In the context of Internet, Network Effect means: If you post one post, it will go unnoticed. You need to post 1000 (or 1M) good posts to take influence.

Network effect may harm in such ways as:

  • Somebody having an important message to the world (it may be a mathematical discovery, for instance, or a description of a defect in computers controlling nuclear weapons) maybe unable to do this, unless he/she is joined to a big institution (what is not always the case, for example because of receiving no science degree due to discrimination). By the way, there is exact same problem: I, the CEO of Zon, have a trouble publishing my grandiose math discoveries and I found an error in Ada compiler, a software used in thermonuclear weapons. So, I decided to start my own social network.
  • It is difficult for the outsiders to build an effective online business. As a result, outsiders may for example become sick because of poverty and spend governmental medical foods or to become homeless. That’s no good.
  • There is a whole article in MIT university site on how network effect may bring down multiple industries or even the whole economy (here “network effect” term is used in a wider sense, as inter-influence of different industries, but poverty of a limited set of people may spread to the entire economy).

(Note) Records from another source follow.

(** The invariant of the ranking loop on a sorted list: [pre] holds the
    teams before [prev], [i] is the 1-based position of [prev], and
    [current_rank] counts the teams strictly before it in the order. *)
Lemma rank_loop_count (o : list string) (l : list team_data) :
  forall (pre : list team_data) (prev : team_data) (i cr : Z),
    StronglySorted (in_order (get_sort_key o) tuple_lt) (pre ++ prev :: l) ->
    i = Z.of_nat (List.length pre) + 1 ->
    cr = competition_rank o prev (pre ++ prev :: l) ->
    forall j t r,
      nth_error l j = Some t ->
      nth_error (rank_loop o i prev cr l) j = Some r ->
      row_rank r = competition_rank o t (pre ++ prev :: l).
Proof.
  induction l as [|x l IH]; intros pre prev i cr Hs Hi Hc j t r Ht Hr;
    [destruct j; discriminate|].
  cbn [rank_loop] in Hr.
  set (L := pre ++ prev :: x :: l) in *.
  assert (Hx : (if is_tie o x prev then cr else i + 1)
               = competition_rank o x L).
  { destruct (is_tie o x prev) eqn:Et.
    - apply is_tie_key in Et. rewrite Hc.
      unfold competition_rank, strictly_better. now rewrite Et.
    - assert (Hne : get_sort_key o x <> get_sort_key o prev).
      { intros E. apply is_tie_key in E. congruence. }
      assert (Hpx : tuple_lt (get_sort_key o prev) (get_sort_key o x) = true).
      { apply tuple_lt_total; [|exact Hne].
        apply (sorted_split o (pre ++ [prev]) (x :: l));
          [unfold L in Hs; now rewrite <- app_assoc
          | apply in_or_app; right; now left | now left]. }
      unfold competition_rank, strictly_better, L.
      change (pre ++ prev :: x :: l) with (pre ++ [prev] ++ x :: l).
      rewrite app_assoc, filter_app, filter_all, filter_none, app_nil_r.
      + rewrite length_app. cbn [List.length]. lia.
      + intros u Hu.
        assert (Hxu : in_order (get_sort_key o) tuple_lt x u).
        { destruct Hu as [<-|Hu]; [apply tuple_lt_irrefl|].
          apply (sorted_split o (pre ++ [prev; x]) l);
            [unfold L in Hs; rewrite <- app_assoc; exact Hs
            | apply in_or_app; right; right; now left | exact Hu]. }
        exact Hxu.
      + intros u Hu. apply in_app_or in Hu.
        destruct Hu as [Hu|[<-|[]]]; [|exact Hpx].
        destruct (tuple_lt (get_sort_key o u) (get_sort_key o x)) eqn:E;
          [reflexivity|]. exfalso.
        assert (Hup : in_order (get_sort_key o) tuple_lt u prev).
        { apply (sorted_split o pre (prev :: x :: l));
            [exact Hs | exact Hu | now left]. }
        unfold in_order in Hup.
        pose proof (tuple_le_trans _ _ _ E Hup) as H. congruence. }
  destruct j as [|j]; cbn [nth_error] in Ht, Hr.
  - injection Ht as <-. injection Hr as <-.
    unfold row_rank. cbn [fst]. exact Hx.
  - assert (EL : L = (pre ++ [prev]) ++ x :: l)
      by (unfold L; now rewrite <- app_assoc).
    rewrite EL.
    apply (IH (pre ++ [prev]) x (i + 1)
              (if is_tie o x prev then cr else i + 1)) with (j := j);
      try assumption.
    + now rewrite <- EL.
    + rewrite length_app. cbn [List.length]. lia.
    + now rewrite <- EL.
Qed.
Lemma subitem_ids (meta : FileMetadata) (subitems : list SubitemData) :
  map id (omap (fun subitem => subitemToDocItem subitem meta) subitems)
  = map sourceKey
      (map (fun subitem => FromSubitem (m_path meta) (s_title subitem))
         (filter (fun subitem => s_title subitem ≠ "") subitems)).
Proof.
  induction subitems as [|subitem subitems IH]; [done|].
  rewrite filter_cons. cbn [omap list_omap]. unfold subitemToDocItem at 1.
  destruct (String.eqb_spec (s_title subitem) "") as [Hempty|Hfull].
  - by rewrite decide_False by (by intros ?).
  - rewrite decide_True by done. cbn [map id sourceKey]. rewrite <- IH.
    by rewrite generateIdFromPath_normalise, lower_then_replace.
Qed.

(** The ids of the Records of one file are the normalised forms of their
    sources. *)
Lemma record_ids (meta : FileMetadata) :
  map id (recordsOf meta) = map sourceKey (sourcesOf meta).
Proof.
  rewrite recordsOf_eq. unfold metadataToDocItem, sourcesOf, Js.truthy.
  destruct (m_title meta) as [t|]; [|done].
  destruct (String.eqb t ""); [done|].
  cbn [negb map id sourceKey].
  by rewrite subitem_ids, generateIdFromPath_normalise.
Qed.

Lemma archive_ids (files : list ZipObject) :
  map id (processFiles files) = map sourceKey (metadataOf files ≫= sourcesOf).
Proof.
  rewrite processFiles_eq. induction (metadataOf files) as [|meta metas IH]; [done|].
  cbn [mbind list_bind]. by rewrite !map_app, IH, record_ids.
Qed.
End IdFacts.




(** ** The cache and the refresh *)

Section CacheFacts.

(** Unfolds the plumbing of [Async]. *)
Ltac run :=
  unfold mbind, Async_bind, bind, try_catch, cache_get, cache_set, Date_now,
    JSON_parse, read, update, ret, throw in *;
  cbn [fst snd] in *.

(** Reading the cache changes nothing. *)
Lemma getCachedData_world (w : World) : snd (getCachedData w) = w.
Proof.
  unfold getCachedData. run.
  destruct (cache w !! cacheKey) as [[entry|n|text]|]; simpl; try done.
  - by destruct (cacheExpiry <? now w - timestamp entry).
  - by destruct (String.eqb text "").
Qed.

(** An entry that has not expired is returned. *)
Lemma getCachedData_fresh (w : World) (entry : CacheEntry) :
  cache w !! cacheKey = Some (Serialized entry) →
  now w - timestamp entry ≤ cacheExpiry →
  getCachedData w = (Returned (Some (JEntry entry)), w).
Proof.
  intros Hcache Hfresh. unfold getCachedData. run. rewrite Hcache. simpl.
  by destruct (Z.ltb_spec cacheExpiry (now w - timestamp entry)); [lia|].
Qed.

(** An expired entry, a text that does not parse and an empty slot all
    read as [null]. *)
Lemma getCachedData_expired (w : World) (entry : CacheEntry) :
  cache w !! cacheKey = Some (Serialized entry) →
  cacheExpiry < now w - timestamp entry →
  getCachedData w = (Returned None, w).
Proof.
  intros Hcache Hold. unfold getCachedData. run. rewrite Hcache. simpl.
  by destruct (Z.ltb_spec cacheExpiry (now w - timestamp entry)); [|lia].
Qed.

Lemma getCachedData_corrupt (w : World) (text : string) :
  cache w !! cacheKey = Some (Corrupt text) →
  getCachedData w = (Returned None, w).
Proof.
  intros Hcache. unfold getCachedData. run. rewrite Hcache. simpl.
  by destruct (String.eqb text "").
Qed.

Lemma getCachedData_absent (w : World) :
  cache w !! cacheKey = None → getCachedData w = (Returned None, w).
Proof. intros Hcache. unfold getCachedData. run. by rewrite Hcache. Qed.

(** What the cache read answers does not depend on the version of the
    running extension. *)
Lemma getCachedData_ignores_version (v : string) (w : World) :
  fst (getCachedData (set_extensionVersion v w)) = fst (getCachedData w).
Proof.
  unfold getCachedData. run. simpl.
  destruct (cache w !! cacheKey) as [[entry|n|text]|]; simpl; try done.
  - by destruct (cacheExpiry <? now w - timestamp entry).
  - by destruct (String.eqb text "").
Qed.

(** The version check never throws and changes nothing. *)
Lemma getLatestCommitSha_total (w : World) :
  ∃ latestSha, getLatestCommitSha w = (Returned latestSha, w).
Proof.
  unfold getLatestCommitSha. run.
  destruct (commits_main w) as [|statusText|data_sha]; eauto.
Qed.

(** A refresh never throws; it leaves the world as it was, or with the
    Cache Entry overwritten. *)
Lemma fetchFreshData_total (w : World) :
  ∃ docItems w',
    fetchFreshData w = (Returned docItems, w')
    ∧ (w' = w ∨ ∃ stored, w' = set_cache (insert cacheKey stored) w).
Proof.
  unfold fetchFreshData.
  destruct (getLatestCommitSha_total w) as [latestSha Hsha].
  unfold mbind at 1, Async_bind at 1, bind at 1. rewrite Hsha.
  unfold processZipArchiveOptimized. run.
  destruct (archive_main w) as [|statusText|[|files]]; simpl; eauto 6.
Qed.

(** A refresh on bytes that are not an archive. *)
Lemma fetchFreshData_not_an_archive (w : World) :
  archive_main w = Ok NotAnArchive → fetchFreshData w = (Returned [], w).
Proof.
  intros Harchive. unfold fetchFreshData.
  destruct (getLatestCommitSha_total w) as [latestSha Hsha].
  unfold mbind at 1, Async_bind at 1, bind at 1. rewrite Hsha.
  unfold processZipArchiveOptimized. run. by rewrite Harchive.
Qed.
End CacheFacts.

Section ServeFacts.

(** An entry that has not expired and holds Records is served from the
    cache; unless an update check was recorded before, a detached update
    check is started with the entry's [sha]. *)
Lemma nonempty_cached_entry_is_served (w : World) (entry : CacheEntry) :
  cache w !! cacheKey = Some (Serialized entry) →
  now w - timestamp entry ≤ cacheExpiry →
  data entry ≠ [] →
  fst (fetchDocsData w) = Returned (data entry)
  ∧ (cache w !! lastUpdateCheckKey = None →
     background (snd (fetchDocsData w)) = background w ++ [sha entry]).
Proof.
  intros Hcache Hfresh Hdata.
  assert (fetchDocsData w
          = bind (checkForUpdatesInBackground (sha entry))
              (fun _ => ret (data entry)) w) as ->.
  { unfold fetchDocsData. unfold mbind at 1, Async_bind at 1, bind at 1.
    rewrite (getCachedData_fresh w entry Hcache Hfresh).
    by destruct (data entry). }
  unfold checkForUpdatesInBackground, mbind, Async_bind, bind, cache_get, cache_set,
    Date_now, read, update, ret. simpl.
  destruct (cache w !! lastUpdateCheckKey) as [stored|] eqn:Hlast; simpl.
  - destruct (nonempty stored && _); simpl; by split.
  - unfold push. by split.
Qed.
End ServeFacts.

(** C1, on an entry written by release 1.0.0 and read one hour later by
    release 1.0.1. The stored entry carries no version tag and the read
    compares none: the entry is returned, and [fetchDocsData] serves its
    Records, although the version of the extension has changed. *)
Theorem cached_entry_survives_version_change :
  extensionVersion Samples.firstRun = "1.0.0"
  ∧ extensionVersion Samples.afterUpgrade = "1.0.1"
  ∧ ∃ entry,
      cache Samples.afterUpgrade !! cacheKey = Some (Serialized entry)
      ∧ fst (getCachedData Samples.afterUpgrade) = Returned (Some (JEntry entry))
      ∧ data entry = processFiles Samples.partFiles
      ∧ fst (fetchDocsData Samples.afterUpgrade) = Returned (data entry).
Proof.
  split; [reflexivity|]. split; [reflexivity|].
  eexists. split; [vm_compute; reflexivity|].
  split; [vm_compute; reflexivity|]. split; vm_compute; reflexivity.
Qed.

(** C2, as the code has it. When the downloaded bytes are not an archive,
    [processZipArchiveOptimized] throws; [fetchFreshData] catches the
    failure and returns the empty Record list to its caller; and the cache
    is left as it was, so an entry that is still valid is neither cleared
    nor overwritten. *)
Theorem invalid_archive_gives_empty_result (w : World) :
  archive_main w = Ok NotAnArchive →
  fst (processZipArchiveOptimized NotAnArchive w) = Thrown ZipError
  ∧ fst (fetchFreshData w) = Returned []
  ∧ cache (snd (fetchFreshData w)) = cache w
  ∧ fst (getCachedData (snd (fetchFreshData w))) = fst (getCachedData w).
Proof.
  intros Harchive. split; [done|].
  by rewrite (fetchFreshData_not_an_archive w Harchive).
Qed.

Lemma invalid_archive_gives_empty_result_witness :
  fst (processZipArchiveOptimized NotAnArchive Samples.brokenDownload) = Thrown ZipError
  ∧ fst (fetchFreshData Samples.brokenDownload) = Returned []
  ∧ cache (snd (fetchFreshData Samples.brokenDownload)) = cache Samples.brokenDownload
  ∧ fst (getCachedData (snd (fetchFreshData Samples.brokenDownload)))
    = fst (getCachedData Samples.brokenDownload).
Proof.
  apply (invalid_archive_gives_empty_result Samples.brokenDownload). reflexivity.
Defined.

(** C2 as stated fails: the failure to open the archive does not reach the
    caller of the refresh; with a valid entry in the cache and bytes that
    are not an archive, [fetchFreshData] returns the empty list. *)
Lemma invalid_archive_failure_not_propagated :
  ¬ (∀ w : World,
       archive_main w = Ok NotAnArchive →
       ∃ e, fst (fetchFreshData w) = Thrown e).
Proof.
  intros Hclaim.
  destruct (Hclaim Samples.brokenDownload eq_refl) as [e He].
  vm_compute in He. discriminate He.
Qed.
(** [inputsMap[task.name]] for every task name. *)
Lemma inputs_table (path gradleFile : string) (context : CreateNodesContext)
    (outputs : option string) (task : GradleTask) :
  inputs (gradleTarget path gradleFile (createInputsMap context) outputs task) =
  if decide (GradleTask.name task = "build")
  then Js.Own (if production context
               then ["production"; "^production"]
               else ["default"; "^default"])
  else if decide (GradleTask.name task = "test")
  then Js.Own ["default"; if production context then "^production" else "^default"]
  else if decide (GradleTask.name task = "classes")
  then Js.Own ["default"; "^default"]
  else if Js.inherited (GradleTask.name task)
       then Js.Inherited (GradleTask.name task)
       else Js.Undefined.
Proof.
  destruct task as [taskType taskName].
  unfold gradleTarget, createInputsMap, Js.get. simpl.
  destruct (decide (taskName = "build")) as [-> | Hbuild]; [reflexivity |].
  destruct (decide (taskName = "test")) as [-> | Htest]; [reflexivity |].
  destruct (decide (taskName = "classes")) as [-> | Hclasses]; [reflexivity |].
  by rewrite !lookup_insert_ne, lookup_empty by done.
Qed.

(** With the production preset defined, [build] reads production
    inputs and [test] reads the production inputs of its upstream
    projects. *)
Example inputs_with_production :
  match createGradleTargets Sample.env Sample.tasks "app" None
                            Sample.productionContext (Some ∅) with
  | Ok (targets, _) =>
      Some (inputs <$> Js.assigned targets "build",
            inputs <$> Js.assigned targets "test",
            inputs <$> Js.assigned targets "classes")
  | Throw _ => None
  end =
  Some (Some (Js.Own ["production"; "^production"]),
        Some (Js.Own ["default"; "^production"]),
        Some (Js.Own ["default"; "^default"])).
Proof. vm_compute. reflexivity. Qed.

(** C2. Evaluation at the task name [toString]: the read
    [dependsOnMap[task.name]] finds no own property and falls back on
    [Object.prototype], so the target's [dependsOn] is the inherited
    [toString] member instead of being unset. For the names that are
    not members of [Object.prototype] the table is [dependsOn_table]. *)
Theorem dependsOn_of_inherited_task_name :
  match createGradleTargets Sample.env [GradleTask.Build "Other" "toString"]
                            "app" None Sample.context (Some ∅) with
  | Ok (targets, _) => dependsOn <$> Js.assigned targets "toString"
  | Throw _ => None
  end = Some (Js.Inherited "toString").
Proof. vm_compute. reflexivity. Qed.

(** C3. Evaluation at the task name [constructor]: the read
    [inputsMap[task.name]] finds no own property and falls back on
    [Object.prototype], so the target's [inputs] is the inherited
    [constructor] member instead of being unset. For the names that are
    not members of [Object.prototype] the table is [inputs_table]. *)
Theorem inputs_of_inherited_task_name :
  match createGradleTargets Sample.env [GradleTask.Build "Other" "constructor"]
                            "app" None Sample.context (Some ∅) with
  | Ok (targets, _) => inputs <$> Js.assigned targets "constructor"
  | Throw _ => None
  end = Some (Js.Inherited "constructor").
Proof. vm_compute. reflexivity. Qed.

(** *** Target names *)

Lemma targetName_override (options : GradlePluginOptions) (task : GradleTask)
    (override : string) :
  options !! (GradleTask.name task +:+ "TargetName") = Some override →
  targetName (Some options) task = override.
Proof. unfold targetName. simpl. by intros ->. Qed.

Lemma targetName_default (options : option GradlePluginOptions) (task : GradleTask) :
  (∀ opts, options = Some opts →
           opts !! (GradleTask.name task +:+ "TargetName") = None) →
  targetName options task = GradleTask.name task.
Proof.
  unfold targetName. destruct options as [opts |]; simpl; [| done].
  intros Hnone. by rewrite (Hnone opts).
Qed.

(** C6, as the claim has it, fails when the overridden name is the
    name under which a later task is written: with
    [{ buildTargetName: "test" }] the options have the entry for the
    task [build], whose target is written under [test], and the task
    [test] that follows replaces it. What the targets returned hold
    under [test] is the target of [test], with the command of [test],
    and not the target of [build]. *)
Lemma renamed_target_replaced_by_later_task :
  Fixture.colliding !! ("build" +:+ "TargetName") = Some "test" ∧
  ∃ targets targetGroups,
    createGradleTargets Sample.env
      [GradleTask.Build "Build" "build"; GradleTask.Build "Verification" "test"]
      "app" (Some Fixture.colliding) Sample.context (Some Sample.outputDirs)
    = Ok (targets, targetGroups) ∧
    command <$> Js.props targets !! "test" = Some "../gradlew test" ∧
    Js.props targets !! "test"
    ≠ Some (targetFor Sample.env "app" Sample.context Sample.outputDirs
                      "gradlew" (GradleTask.Build "Build" "build")) ∧
    Js.assigned targets "test"
    ≠ Some (targetFor Sample.env "app" Sample.context Sample.outputDirs
                      "gradlew" (GradleTask.Build "Build" "build")).
Proof.
  split; [reflexivity |].
  eexists _, _. split; [vm_compute; reflexivity |].
  split; [vm_compute; reflexivity |].
  split; vm_compute; discriminate.
Qed.

(** An override to [__proto__] does not make an entry at all: the
    assignment replaces the prototype of [targets], which is left
    without own property. *)
Example override_to_proto_makes_no_entry :
  match createGradleTargets Sample.env [GradleTask.Build "Build" "build"]
          "app" (Some {[ "buildTargetName" := "__proto__" ]}) Sample.context
          (Some Sample.outputDirs) with
  | Ok (targets, _) =>
      Some (size (Js.props targets), command <$> Js.proto targets)
  | Throw _ => None
  end = Some (0, Some "../gradlew build").
Proof. vm_compute. reflexivity. Qed.

(** C6, amended. The target of a task named [N] is written under
    [options[N + "TargetName"]] when the options have that entry and
    under [N] when they have not, while its command, its inputs and its
    dependsOn are computed from [N]. The targets returned hold it under
    that key, as an own entry, provided no later task of the list is
    written under the same key and the key is not [__proto__]. *)
Theorem target_stored_under_resolved_name (env : Collaborators)
    (earlier later : list GradleTask) (task : GradleTask)
    (projectRoot : string) (options : option GradlePluginOptions)
    (context : CreateNodesContext) (outputDirs : gmap string string)
    (gradleFile : string) :
  getGradleBinaryPath env () = Ok gradleFile →
  Forall groupable (earlier ++ task :: later) →
  Forall (λ task', targetName options task' ≠ targetName options task) later →
  targetName options task ≠ "__proto__" →
  ∃ targets targetGroups target,
    createGradleTargets env (earlier ++ task :: later) projectRoot options
                        context (Some outputDirs)
    = Ok (targets, targetGroups) ∧
    target = targetFor env projectRoot context outputDirs gradleFile task ∧
    command target
    = gradlePath env projectRoot +:+ gradleFile +:+ " " +:+ GradleTask.name task ∧
    inputs target = Js.get (createInputsMap context) (GradleTask.name task) ∧
    dependsOn target = Js.get dependsOnMap (GradleTask.name task) ∧
    (∀ opts override,
       options = Some opts →
       opts !! (GradleTask.name task +:+ "TargetName") = Some override →
       Js.props targets !! override = Some target) ∧
    ((∀ opts, options = Some opts →
              opts !! (GradleTask.name task +:+ "TargetName") = None) →
     Js.props targets !! GradleTask.name task = Some target).
Proof.
  intros Hfound Hall Hlater Hproto.
  destruct (createGradleTargets_result env (earlier ++ task :: later) projectRoot
              options context outputDirs gradleFile Hfound Hall)
    as (targets & targetGroups & Hrun & Hspec).
  exists targets, targetGroups,
    (targetFor env projectRoot context outputDirs gradleFile task).
  assert (Js.props targets !! targetName options task
          = Some (targetFor env projectRoot context outputDirs gradleFile task))
    as Hstored.
  { rewrite props_assigned by done. by rewrite Hspec, lastWriter_middle. }
  split_and!; try done.
  - intros opts override -> Hoverride.
    by rewrite (targetName_override opts task override) in Hstored.
  - intros Hnone. by rewrite targetName_default in Hstored.
Qed.

Lemma target_stored_under_resolved_name_witness :
  ∃ targets targetGroups target,
    createGradleTargets Sample.env
      ([GradleTask.Build "Build" "classes"]
       ++ GradleTask.Build "Build" "build"
       :: [GradleTask.Build "Verification" "test"])
      "app" (Some Sample.renaming) Sample.context
      (Some Sample.outputDirs)
    = Ok (targets, targetGroups) ∧
    target = targetFor Sample.env "app" Sample.context Sample.outputDirs
                       "gradlew" (GradleTask.Build "Build" "build") ∧
    command target = gradlePath Sample.env "app" +:+ "gradlew" +:+ " " +:+ "build" ∧
    inputs target = Js.get (createInputsMap Sample.context) "build" ∧
    dependsOn target = Js.get dependsOnMap "build" ∧
    (∀ opts override,
       Some Sample.renaming = Some opts →
       opts !! ("build" +:+ "TargetName") = Some override →
       Js.props targets !! override = Some target) ∧
    ((∀ opts, Some Sample.renaming = Some opts →
              opts !! ("build" +:+ "TargetName") = None) →
     Js.props targets !! "build" = Some target).
Proof.
  apply (target_stored_under_resolved_name Sample.env
           [GradleTask.Build "Build" "classes"]
           [GradleTask.Build "Verification" "test"]
           (GradleTask.Build "Build" "build")
           "app" (Some Sample.renaming) Sample.context
           Sample.outputDirs "gradlew").
  - reflexivity.
  - unfold groupable. repeat constructor.
  - repeat constructor. vm_compute. discriminate.
  - vm_compute. discriminate.
Defined.

(** The run of the witness: the target of [build] is the own entry
    [compile], and there is none under [build]. *)
Example renamed_target_sample :
  match createGradleTargets Sample.env
          [GradleTask.Build "Build" "classes"; GradleTask.Build "Build" "build";
           GradleTask.Build "Verification" "test"]
          "app" (Some Sample.renaming) Sample.context (Some Sample.outputDirs) with
  | Ok (targets, _) =>
      Some (command <$> Js.props targets !! "compile",
            command <$> Js.props targets !! "build")
  | Throw _ => None
  end = Some (Some "../gradlew build", None).
Proof. vm_compute. reflexivity. Qed.

(** *** Outputs *)

Lemma outputs_of_directory (path gradleFile : string)
    (inputsMap : gmap string (list string)) (outputDir : option string)
    (task : GradleTask) :
  outputs (gradleTarget path gradleFile inputsMap outputDir task) =
  match outputDir with
  | Some dir => if decide (dir = EmptyString) then None else Some [dir]
  | None => None
  end.
Proof.
  unfold gradleTarget. simpl.
  destruct outputDir as [[| c dir] |]; [done | | done].
  by rewrite decide_False.
Qed.

(** C8, as the claim has it, fails on an output directory that is the
    empty string: the map has an entry for [build], and the target's
    outputs are unset. *)
Lemma empty_output_directory_unset :
  ({[ "build" := EmptyString ]} : gmap string string) !! "build" = Some EmptyString ∧
  match createGradleTargets Sample.env [GradleTask.Build "Build" "build"]
          "app" None Sample.context (Some {[ "build" := EmptyString ]}) with
  | Ok (targets, _) => outputs <$> Js.assigned targets "build"
  | Throw _ => None
  end = Some None.
Proof. split; vm_compute; reflexivity. Qed.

So, you see how harmful network effect is. We need a means to overcome it. How to do it? We need a site that provides every user equal “rights” for both publishing and earning money. It doesn’t mean that everybody would have equal number of views of his/her posts. But it means that the outcome of publishing is roughly proportional to investment of work and time of the user.

How do I claim to have created such a site? How does it work?

My idea is that the site consists of items in folders. The user controls his/her owned folders (he may for example sell something at his item), unlike Facebook or Twitter that have rules harmful for users. But there are also communal folders, where everybody can post. A user can post to an already established communal folder that has many readers already.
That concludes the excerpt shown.